On Friday, May 22, 2020 in response to the pandemic and public health restrictions, the City of Santa Barbara closed Downtown State Street to cars, opening the street to pedestrians, shoppers and outdoor dining so that residents could enjoy downtown's newly created open space.
Likewise, across the country, state and local officials relaxed various rules and, suddenly, the hurdles to converting parking spaces into outdoor seating areas were low enough for many restaurateurs to clear. Over one year later, the State Street promenade is filled with foot traffic, and Santa Barbara Mayor Cathy Murillo says it has provided a much-needed spark downtown.
Many believe that it shouldn’t have taken a pandemic to give Californians—or anyone else—the simple communal pleasure of dining outdoors. State Senator Weiner, however, believes that if a city had come forward before the pandemic and proposed the idea of “dramatically expanding outdoor dining, there would have been a lot of pushback. Like, ‘Whoa, what’s going to happen to the neighborhood? We need parking.’ However, this is not a mysterious unknown now. Not everybody likes it, but most people do…They love it!”
It seems that if outdoor dining can flourish anywhere, surely it can do so in California—where the weather is temperate and a wildly diverse corps of chefs has year-round access to high-quality produce, seafood, and wine. Yet before the pandemic hit, the Golden State had long been outclassed in offering congenial surroundings for alfresco dining.

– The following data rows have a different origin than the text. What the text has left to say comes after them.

(** ** What the reader finds *)

Lemma dir_chain_det m c cs cs' : dir_chain m (c :: cs) -> dir_chain m (c :: cs') -> cs = cs'.
Proof.
  revert c cs'. induction cs as [|c1 cs IH]; intros c cs' H H'; cbn [dir_chain] in H, H'; destruct H as (_ & _ & H), H' as (_ & _ & H'), cs' as [|c1' cs'].
  - done.
  - destruct H as (e & He & Hm), H' as [He' H']. cbn [dir_chain] in H'. destruct H' as (Hc & _). rewrite He in He'. injection He' as ->. apply cluster_range in Hc. pose proof (g_max _ Hg). lia.
  - destruct H' as (e & He & Hm), H as [He' H]. cbn [dir_chain] in H. destruct H as (Hc & _). rewrite He in He'. injection He' as ->. apply cluster_range in Hc. pose proof (g_max _ Hg). lia.
  - destruct H as [E H], H' as [E' H']. rewrite E in E'. injection E' as <-. f_equal. by apply (IH c1).
Qed.
Lemma dir_chain_suffix m a b : b <> [] -> dir_chain m (a ++ b) -> dir_chain m b.
Proof. intros Hb. induction a as [|c a IH]; [done|]. cbn [app]. intros [_ Ht]%dir_chain_cons. apply IH, Ht. by destruct a, b. Qed.
Lemma dir_chain_nodup m cs : dir_chain m cs -> NoDup cs.
Proof.
  induction cs as [|c cs IH]; [constructor|]. intros H. constructor.
  - intros Hin. apply list_elem_of_split in Hin as (a & b & ->). pose proof (dir_chain_suffix m (c :: a) (c :: b) ltac:(done) H) as H'. apply (dir_chain_det _ _ _ _ H) in H'. apply (f_equal length) in H'. rewrite length_app in H'. cbn in H'. lia.
  - destruct (dir_chain_cons _ _ _ H) as [_ Ht]. destruct cs as [|c' cs]; [constructor|]. apply IH. by apply Ht.
Qed.
Lemma nodup_clusters cs : NoDup cs -> Forall (fun c => is_cluster v c = true) cs -> (length cs <= Z.to_nat (cluster_end v))%nat.
Proof.
  intros Hd Hc. assert (Hsub : cs ⊆+ seqZ 0 (cluster_end v)).
  { apply NoDup_submseteq; [done|]. intros c Hin. rewrite Forall_forall in Hc. apply elem_of_seqZ. pose proof (proj1 (cluster_range c) (Hc c Hin)). lia. }
  apply submseteq_length in Hsub. by rewrite length_seqZ in Hsub.
Qed.
Lemma walk_sectors_secs {R} (f : bytes -> option R) m c k n : (forall i, k <= i < k + Z.of_nat n -> is_Some (m !! (cluster_lba v c + i))) ->
  walk_sectors (dev_of m) f n (cluster_lba v c + k) = Good (walk_entries f (secs m c k (Z.of_nat n))).
Proof.
  revert k. induction n as [|n IH]; intros k H; cbn [walk_sectors]; [by rewrite secs_nil|]. unfold read. destruct (H k ltac:(lia)) as [b Hb]. change (dev_of m (cluster_lba v c + k)) with (m !! (cluster_lba v c + k)). rewrite Hb. cbn [mbind fres_bind].
  rewrite secs_cons by lia. rewrite Hb. cbn [default from_option id]. rewrite walk_entries_app. destruct (walk_entries f (chunks ENTRY b)); [done|]. rewrite <- Z.add_assoc, IH by (intros; apply H; lia). do 3 f_equal. lia.
Qed.
Lemma next_of m c : next_cluster (dev_of m) v c = match fat_of m c with Some e => if EOC_MIN <=? e then Good None else if is_cluster v e then Good (Some e) else Bad (BadChain c) | None => Bad (Io (fat_lba v + c / 128)) end.
Proof. unfold next_cluster. rewrite reader_fat. by destruct (fat_of m c). Qed.
Lemma walk_chain {R} (f : bytes -> option R) m cs fuel : dir_chain m cs -> (length cs <= fuel)%nat -> walk_slots (dev_of m) v f fuel (hd 0 cs) = Good (walk_entries f (slots m cs)).
Proof.
  revert cs. induction fuel as [|fuel IH]; intros cs H Hl; destruct cs as [|c cs]; [done|cbn in Hl; lia|done|]. cbn [walk_slots hd]. pose proof H as H'. cbn [dir_chain] in H'. destruct H' as (Hc & Hs & Ht). rewrite Hc. cbn [negb].
  rewrite <- (Z.add_0_r (cluster_lba v c)), walk_sectors_secs by (rewrite sectors_spc; intros; apply Hs; lia). rewrite sectors_spc. cbn [mbind fres_bind]. rewrite slots_cons, walk_entries_app.
  destruct (walk_entries f (secs m c 0 spc)); [done|]. rewrite next_of. destruct cs as [|c' cs].
  - destruct Ht as (e & -> & Hm). by rewrite (proj2 (Z.leb_le _ _) Hm).
  - destruct Ht as [-> Ht]. pose proof Ht as Ht'. cbn [dir_chain] in Ht'. destruct Ht' as (Hc' & _). rewrite Hc'. pose proof (proj1 (cluster_range c') Hc'). pose proof (g_max _ Hg).
    rewrite (proj2 (Z.leb_gt _ _)) by lia. cbn [mbind fres_bind]. apply (IH (c' :: cs)); [done|]. cbn in *. lia.
Qed.
(** A name among slots. *)
Definition lookup_name (n : bytes) (sl : list bytes) : option DirEntry :=
  match walk_entries (find_slot (fun e => bool_decide (e_name e = n))) sl with Some found => found | None => None end.
Lemma find_in m cs d n : dir_chain m cs -> e_cluster d = hd 0 cs -> entry_is_dir d = true -> vol_find (dev_of m) v d n = Good (lookup_name n (slots m cs)).
Proof.
  intros H Hd Hdir. unfold vol_find, find_entry. rewrite Hdir, Hd. cbn [negb]. rewrite walk_chain; [done|done|]. apply nodup_clusters; [by apply (dir_chain_nodup m)|]. apply Forall_forall. intros c Hc. apply (used_cluster m). by apply (dir_chain_used m cs).
Qed.
(* ===== verification/SdCard.v ===== *)
(** * The SD card models

    The byte-level SD card of the RTL tests (sim/integration/sdcard_protocol.py), its bit-level
    driver (sim/integration/sdcard_model.py) and the emulator's card
    (emu/crates/vux9k_emu/src/sdcard.rs), which implements the same rules. *)
From S2P Require Import Prelude Image Text.

Definition SECTOR : Z := 512.
Definition POWER_UP_CLOCKS : Z := 74.
Definition INIT_SCLK_HZ : Z := 400000.

(** Recorded problems; each is one of the messages, with what it prints. *)
Inductive violation : Type :=
| FastSclk (hz : Z)
| PowerUp (idle_clocks cmd : Z)
| Unaligned (cmd arg : Z).

(** The card's type and faults, fixed when it is made. *)
Record card_config := mkConfig {
  sdhc : bool; strict : bool; mute_cmds : list Z; never_ready : bool; read_error : bool;
  bad_sectors : list Z; write_reject : bool
}.

Inductive card_state : Type := Idle | Cmd | WaitToken | Data | Resync.
#[export] Instance card_state_eq_dec : EqDecision card_state.
Proof. solve_decision. Defined.

(** ** sim/integration/sdcard_protocol.py *)

Record SdCardProtocol := mkCard {
  sectors : gmap Z bytes;
  commands : list (Z * Z);
  violations : list violation;
  idle_clocks : Z;
  first_cmd_seen : bool;
  ready : bool;
  sclk_hz : Z;
  fast_reported : bool;
  resp : bytes;
  answering : bool;
  state : card_state;
  buf : bytes;
  lba : Z
}.

Definition card_init : SdCardProtocol :=
  mkCard ∅ [] [] 0 false false INIT_SCLK_HZ false [] false Idle [] 0.

(** Field updates. *)
Definition set_sectors m c := mkCard m (commands c) (violations c) (idle_clocks c) (first_cmd_seen c)
  (ready c) (sclk_hz c) (fast_reported c) (resp c) (answering c) (state c) (buf c) (lba c).
Definition add_command cm c := mkCard (sectors c) (commands c ++ [cm]) (violations c) (idle_clocks c)
  (first_cmd_seen c) (ready c) (sclk_hz c) (fast_reported c) (resp c) (answering c) (state c) (buf c) (lba c).
Definition add_violation v c := mkCard (sectors c) (commands c) (violations c ++ [v]) (idle_clocks c)
  (first_cmd_seen c) (ready c) (sclk_hz c) (fast_reported c) (resp c) (answering c) (state c) (buf c) (lba c).
Definition set_idle_clocks n c := mkCard (sectors c) (commands c) (violations c) n (first_cmd_seen c)
  (ready c) (sclk_hz c) (fast_reported c) (resp c) (answering c) (state c) (buf c) (lba c).
Definition set_first_cmd_seen b c := mkCard (sectors c) (commands c) (violations c) (idle_clocks c) b
  (ready c) (sclk_hz c) (fast_reported c) (resp c) (answering c) (state c) (buf c) (lba c).
Definition set_ready b c := mkCard (sectors c) (commands c) (violations c) (idle_clocks c)
  (first_cmd_seen c) b (sclk_hz c) (fast_reported c) (resp c) (answering c) (state c) (buf c) (lba c).
Definition set_sclk_hz hz c := mkCard (sectors c) (commands c) (violations c) (idle_clocks c)
  (first_cmd_seen c) (ready c) hz (fast_reported c) (resp c) (answering c) (state c) (buf c) (lba c).
Definition set_fast_reported b c := mkCard (sectors c) (commands c) (violations c) (idle_clocks c)
  (first_cmd_seen c) (ready c) (sclk_hz c) b (resp c) (answering c) (state c) (buf c) (lba c).
Definition set_resp r c := mkCard (sectors c) (commands c) (violations c) (idle_clocks c)
  (first_cmd_seen c) (ready c) (sclk_hz c) (fast_reported c) r (answering c) (state c) (buf c) (lba c).
Definition set_answering b c := mkCard (sectors c) (commands c) (violations c) (idle_clocks c)
  (first_cmd_seen c) (ready c) (sclk_hz c) (fast_reported c) (resp c) b (state c) (buf c) (lba c).
Definition set_state s c := mkCard (sectors c) (commands c) (violations c) (idle_clocks c)
  (first_cmd_seen c) (ready c) (sclk_hz c) (fast_reported c) (resp c) (answering c) s (buf c) (lba c).
Definition set_buf b c := mkCard (sectors c) (commands c) (violations c) (idle_clocks c)
  (first_cmd_seen c) (ready c) (sclk_hz c) (fast_reported c) (resp c) (answering c) (state c) b (lba c).
Definition set_lba l c := mkCard (sectors c) (commands c) (violations c) (idle_clocks c)
  (first_cmd_seen c) (ready c) (sclk_hz c) (fast_reported c) (resp c) (answering c) (state c) (buf c) l.

(** [get_sector] and [set_sector]. *)
Definition get_sector (l : Z) (c : SdCardProtocol) : bytes := default (zeros SECTOR) (sectors c !! l).
Definition set_sector (l : Z) (data : bytes) (c : SdCardProtocol) : SdCardProtocol :=
  set_sectors (<[l := ljust (take (Z.to_nat SECTOR) data) SECTOR x00]> (sectors c)) c.

(** [set_cs]. *)
Definition set_cs (selected : bool) (c : SdCardProtocol) : SdCardProtocol :=
  if negb selected then set_buf [] (set_state Idle c) else c.

(** [r += data]. *)
Definition add_resp (data : bytes) (c : SdCardProtocol) : SdCardProtocol := set_resp (resp c ++ data) c.

Section Card.
Variable cfg : card_config.

(** [_addr_lba]. *)
Definition addr_lba (cmd arg : Z) (c : SdCardProtocol) : Z * SdCardProtocol :=
  if negb (strict cfg) then ((if arg <? 0x10000 then arg else Z.shiftr arg 9), c)
  else if sdhc cfg then (arg, c)
  else
    let c := if negb (arg mod SECTOR =? 0) then add_violation (Unaligned cmd arg) c else c in
    (Z.shiftr arg 9, c).

(** [_command]: the log, and the check of the first command. *)
Definition logged (cmd arg : Z) (c : SdCardProtocol) : SdCardProtocol :=
  let c := add_command (cmd, arg) c in
  if negb (first_cmd_seen c) then
    let c := set_first_cmd_seen true c in
    if strict cfg && (idle_clocks c <? POWER_UP_CLOCKS)
    then add_violation (PowerUp (idle_clocks c) cmd) c else c
  else c.

(** [_command]. *)
Definition command (cmd arg : Z) (c : SdCardProtocol) : SdCardProtocol :=
  let c := logged cmd arg c in
  if existsb (Z.eqb cmd) (mute_cmds cfg) then c
  else if cmd =? 0 then add_resp [xff; x01] (set_ready false c)
  else if cmd =? 8 then add_resp [xff; x01; x00; x00; x01; xaa] c
  else if cmd =? 55 then add_resp (if ready c then [xff; x00] else [xff; x01]) c
  else if (cmd =? 1) || (cmd =? 41) then
    let c := set_ready (negb (never_ready cfg)) c in
    let c := set_fast_reported (fast_reported c && negb (ready c)) c in
    add_resp (if ready c then [xff; x00] else [xff; x01]) c
  else if cmd =? 58 then add_resp [xff; x00; if sdhc cfg then xc0 else x80; xff; x80; x00] c
  else if cmd =? 16 then add_resp [xff; x00] c
  else if cmd =? 17 then
    let '(l, c) := addr_lba cmd arg c in
    if read_error cfg || existsb (Z.eqb l) (bad_sectors cfg) then add_resp [xff; x00; xff; x08] c
    else add_resp ([xff; x00; xff; xfe] ++ get_sector l c ++ [x12; x34]) c
  else if cmd =? 24 then
    let '(l, c) := addr_lba cmd arg c in
    set_state WaitToken (add_resp [xff; x00] (set_lba l c))
  else c.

Think of Paris and its famous sidewalk cafés. Even smaller cities in France, Spain, and Italy offer a higher density of pleasant outdoor seats than Los Angeles, population 3.9 million. It turns out that there is a reason…for decades, onerous regulations have deprived Californians of both the pleasure of eating outdoors and the convivial streetscapes that curbside dining creates.
Now that the pandemic has shown us what’s possible, it’s a story that ought to end happily. Instead, in San Francisco and elsewhere in California, the red tape that prevented dining alfresco before the pandemic is starting to grow back. Paso Robles and Pismo Beach recently ended temporary programs, even as local officials professed to wanting more outdoor dining going forward.
And, ironically, a survey of 130 mayors across the country by Boston University found that although many cities repurposed public spaces during the pandemic, few mayors intend to make the changes permanent.